Have to pick my son up in VT for spring break. May hit the bush with my skivt 4 pack (now 3 pack as used 1 at Stowe last friday and it paid for itself with 30” of powder).
Was tossing it up between bush and MRG but thinking might save MRG for a spring day or at least a softer day.


Sent from my iPhone using AlpineZone


----------



## kingslug (Mar 4, 2020)

abc said:


> OK, I WAS contemplating going to PC next week. But I think I'll go to Colorado instead.


yup..no snow where I go


----------



## JimG. (Mar 4, 2020)

BenedictGomez said:


> fixed



I'm a bit more optimistic (likely because I can pick and choose days and have had a quite a few great days this season) than you but readily admit this season has been a dud in general.


----------



## JimG. (Mar 4, 2020)

KustyTheKlown said:


> yea i know staying home should be an option, but i'm loathe to do that unless its actively raining. in 3 months i wont be able to ski and would regret skipping.
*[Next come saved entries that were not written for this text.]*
(** ** listBlockDeviceDetails.go: the fields of protos.BlockDeviceDetails are those of
    smart's attributes *)
Definition ListBlockDeviceDetails (bd : BlockDevice) : prog (status + smart.DiskAttr) :=
  '(info, err) <- smart.SCSIBasicDiskInfo (Name bd) ;;
  Ret (if decide (err = ∅) then inr info else inl (Errorf Internal "Error fetching disk details")).

(** ** hugepages.go *)

Definition hugepagesPath := "/sys/kernel/mm/hugepages/hugepages-2048kB/nr_hugepages".

Definition SetHugepages (pages : Z) : prog (status + bool) :=
  e <- call (WriteFile hugepagesPath (Itoa pages)) ;;
  Ret (match e with
       | inl _ => inl (Errorf Internal "Error setting hugepages")
       | inr _ => inr true
       end).

Definition GetHugepages : prog (status + Z) :=
  hugepages <- call (ReadFile hugepagesPath) ;;
  Ret (match hugepages with
       | inl _ => inl (Errorf Internal "Error fetching the number of hugepages set on the node")
       | inr hugepages =>
           match ParseInt (TrimRightNewline hugepages) 32 with
           | None => inl (Errorf Internal "Error converting the number of hugepages set on the node")
           | Some pages => inr pages
           end
       end).

(** ** iscsiStatus.go *)

Definition iscsiServiceName := "iscsid".
Definition ISCSIStatus : prog (status + bool) :=
  processList <- call Processes ;;
  Ret (match processList with
       | inl _ => inl (Errorf Internal "Error fetching the processes")
       | inr processList => inr (existsb (fun p => StrContains p iscsiServiceName) processList)
       end).

(** ** nodeName.go, version.go; the version is filled in by the linker *)
Definition NodeName : prog string := Getenv "NODE_NAME".
Definition FindVersion (Version GitCommit : string) : string * string := (Version, GitCommit).
End services.
(* ===== verification/Cleaner.v ===== *)
(** * pkg/cleaner

    The cleanup of a released device by a job on its node: what job is created, when,
    and when the device counts as clean. *)

From Stdlib Require Import ZArith Ascii Lia.
From stdpp Require Import base list strings gmap.
From S2P Require Import Prelude GoStrings Types Prog Util Controller.

Local Open Scope string_scope.
Local Open Scope prog_scope.

(** ** pkg/env *)

Definition env_get (name : string) : prog string :=
  v <- call (LookupEnv name) ;; Ret (default "" v).

Definition GetOpenEBSImagePullSecrets : prog (list string) :=
  v <- env_get "OPENEBS_IO_IMAGE_PULL_SECRETS" ;;
  let secrets := TrimSpace v in
  if decide (String.length secrets = 0) then Ret []
  else Ret (map TrimSpace (List.filter (fun item => bool_decide (0 < String.length item)) (Split secrets ","%char))).

Definition GetWatchNamespace : prog (res string) :=
  v <- env_get "WATCH_NAMESPACE" ;;
  let ns := TrimSpace v in
  if decide (String.length ns = 0) then Ret (inl (Err "WATCH_NAMESPACE env not set")) else Ret (inr ns).

(** ** config.go *)

Definition defaultCleanUpJobImage := "quay.io/openebs/linux-utils:latest".

Definition getCleanUpImage : prog string :=
  image <- call (LookupEnv "CLEANUP_JOB_IMAGE") ;;
  Ret (match image with None => defaultCleanUpJobImage | Some image => image end).

Definition getServiceAccount : prog string := env_get "SERVICE_ACCOUNT".

(** ** jobcontroller.go *)

Definition JobContainerName := "cleaner".
Definition JobNamePrefix := "cleanup-".
Definition BDLabel := "blockdevice".

Inductive VolumeMode := VolumeModeBlock | VolumeModeFileSystem.

Inductive CleanupState :=
  | CleanupStateUnknown | CleanupStateNotFound | CleanupStateRunning | CleanupStateSucceeded.

Definition generateCleaningJobName (bdName : string) : string := JobNamePrefix +:+ bdName.
Definition GetNodeName (bd : apis.BlockDevice) : string := apis.NodeName (apis.NodeAttributes (apis.Spec bd)).

Definition getVolumeMounts (hostPath mountPath mountName : string) : batchv1.Volume * batchv1.VolumeMount :=
  (batchv1.MkVolume mountName hostPath, batchv1.MkVolumeMount mountName mountPath).

(** A double quote, for the shell command. *)
Definition dquote : string := String (Ascii.ascii_of_nat 34) "".

(** The shell command that wipes a raw device at [path]. *)
Definition wipeCommand (path : string) : string :=
  "(pvs -o pv_name,vg_name|grep " +:+ path +:+ "|awk '{print $2}'" +:+
  "| xargs -I {} sh -c 'dmsetup info -c -o name --noheadings|grep ^{}- " +:+
  "| xargs -t -I {} dmsetup remove {} ') && " +:+
  "(fdisk -o Device -l " +:+ path +:+ " " +:+
  "| grep " +:+ dquote +:+ "^" +:+ path +:+ dquote +:+ " " +:+
  "| xargs -I '{}' wipefs -fa '{}') " +:+
  "&& wipefs -fa " +:+ path +:+ " ".

Definition NewCleanupJob (bd : apis.BlockDevice) (volMode : VolumeMode) (tolerations : list batchv1.Toleration)
    (namespace : string) : prog batchv1.Job :=
  let nodeName := map_get (apis.bd_labels bd) KubernetesHostNameLabel in
  let path := apis.Path (apis.Spec bd) in
  let devType := apis.DeviceType (apis.Details (apis.Spec bd)) in
  let mountName := "vol-mount" in
  image <- getCleanUpImage ;;
  let '(args, (volume, volumeMount)) :=
    match volMode with
    | VolumeModeBlock =>
        (wipeCommand path +:+
           (if decide (devType = blockdevice.BlockDeviceTypeDisk) then "&& partprobe " +:+ path +:+ " " else ""),
         if decide (devType = blockdevice.SparseBlockDeviceType)
         then getVolumeMounts path path mountName
         else getVolumeMounts "/dev" "/dev" mountName)
    | VolumeModeFileSystem =>
        ("find /tmp -mindepth 1 -maxdepth 1 -print0 | xargs -0 rm -rf",
         getVolumeMounts (apis.Mountpoint (apis.FileSystem (apis.Spec bd))) "/tmp" mountName)
    end in
  let container := batchv1.MkContainer JobContainerName image true ["/bin/sh"; "-c"] [args] [volumeMount] in
  serviceAccount <- getServiceAccount ;;
  secrets <- GetOpenEBSImagePullSecrets ;;
  let podSpec := batchv1.MkPodSpec [volume] tolerations serviceAccount [container]
                   (Some {[ KubernetesHostNameLabel := nodeName ]}) secrets "OnFailure" in
  let meta := metav1.empty_ObjectMetaT
    <| metav1.Name := generateCleaningJobName (apis.bd_name bd) |>
    <| metav1.Namespace := namespace |>
    <| metav1.Labels := Some (<[BDLabel := apis.bd_name bd]> {[ KubernetesHostNameLabel := nodeName ]}) |> in
  Ret (batchv1.MkJob meta podSpec 0).

Definition IsCleaningJobRunning (namespace bdName : string) : prog bool :=
  job <- call (JobGet namespace (generateCleaningJobName bdName)) ;;
  match job with
  | inl e => Ret (negb (IsNotFound e))
  | inr job => Ret (bool_decide (batchv1.Succeeded job <= 0)%Z)
  end.

(** CancelJob ignores the error of its Get: the deletion then names an empty job. *)
Definition CancelJob (namespace bdName : string) : prog (option err) :=
  job <- call (JobGet namespace (generateCleaningJobName bdName)) ;;
  let meta := match job with inr job => batchv1.JobMeta job | inl _ => metav1.empty_ObjectMetaT end in
  r <- call (JobDelete (metav1.Namespace meta) (metav1.Name meta)) ;;
  Ret (match r with inl e => Some e | inr _ => None end).

Definition RemoveJob (namespace bdName : string) : prog (CleanupState * option err) :=
  job <- call (JobGet namespace (generateCleaningJobName bdName)) ;;
  match job with
  | inl e => Ret (if IsNotFound e then (CleanupStateNotFound, None) else (CleanupStateUnknown, Some e))
  | inr job =>
      if decide (batchv1.Succeeded job = 0)%Z then Ret (CleanupStateRunning, None)
      else
        e <- CancelJob namespace bdName ;;
        Ret (match e with Some e => (CleanupStateUnknown, Some e) | None => (CleanupStateSucceeded, None) end)
  end.

(** ** cleaner.go *)

Definition getTolerationsForTaints (taints : list batchv1.Taint) : list batchv1.Toleration :=
  map (fun t =>
    if decide (String.length (batchv1.TaintValue t) = 0)
    then batchv1.MkToleration (batchv1.TaintKey t) "Exists" "" (batchv1.TaintEffect t)
    else batchv1.MkToleration (batchv1.TaintKey t) "Equal" (batchv1.TaintValue t) (batchv1.TaintEffect t)) taints.

Definition getVolumeMode (spec : apis.DeviceSpec) : VolumeMode :=
  if decide (apis.Mountpoint (apis.FileSystem spec) <> "") then VolumeModeFileSystem else VolumeModeBlock.

Definition getNodeObjectByNodeName (nodeName : string) : prog (res batchv1.Node) := call (NodeGet nodeName).

Definition runJob (namespace : string) (bd : apis.BlockDevice) (volumeMode : VolumeMode) : prog (option err) :=
  selectedNode <- getNodeObjectByNodeName (GetNodeName bd) ;;
  match selectedNode with
  | inl e => Ret (Some e)
  | inr node =>
      job <- NewCleanupJob bd volumeMode (getTolerationsForTaints (batchv1.Taints node)) namespace ;;
      r <- call (JobCreate job) ;;
      Ret (match r with inl e => Some e | inr _ => None end)
  end.

Definition Clean (namespace : string) (blockDevice : apis.BlockDevice) : prog (bool * option err) :=
  let bdName := apis.bd_name blockDevice in
  let active := bool_decide (apis.bd_state blockDevice = apis.BlockDeviceActive) in
  inProgress <- IsCleaningJobRunning namespace bdName ;;
  if inProgress : bool then
    if negb active then
      e <- CancelJob namespace bdName ;; Ret (false, e)
    else Ret (false, None)
  else
    '(state, e) <- RemoveJob namespace bdName ;;
    match e with
    | Some _ => Ret (false, None)
    | None =>
        let start := e <- runJob namespace blockDevice (getVolumeMode (apis.Spec blockDevice)) ;; Ret (false, e) in
        match state with
        | CleanupStateSucceeded => Ret (true, None)
        | CleanupStateNotFound => if negb active then Ret (false, None) else start
        | _ => start
        end
    end.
I missed last weekend because I was in western NY visiting some of the colleges my youngest son has been accepted to. Also visited my middle son in Ithaca and met his girlfriend for the first time.

As much as I love my sons and enjoy spending this time with them (time I can never repeat and would hate to miss) I regret missing out on Whiteface and Gore which is where I would have been otherwise.


----------



## slatham (Mar 4, 2020)

ss20 said:


> I know it's very bad of me but the GFS keeps pointing to a BIG storm mid next week.  That's what I'm watching.
> 
> Might go to Catamount tomorrow.  45 degrees and sun.  Their conditions report says "spring" rather than "groomed" on a handful of trails they traditionally let bump up so maybe that means it's bumps...



There is ALWAYS a big storm next week on the GFS!


----------



## KustyTheKlown (Mar 4, 2020)

whiteface was ridiculous on saturday. waist deep on the summit liftline. 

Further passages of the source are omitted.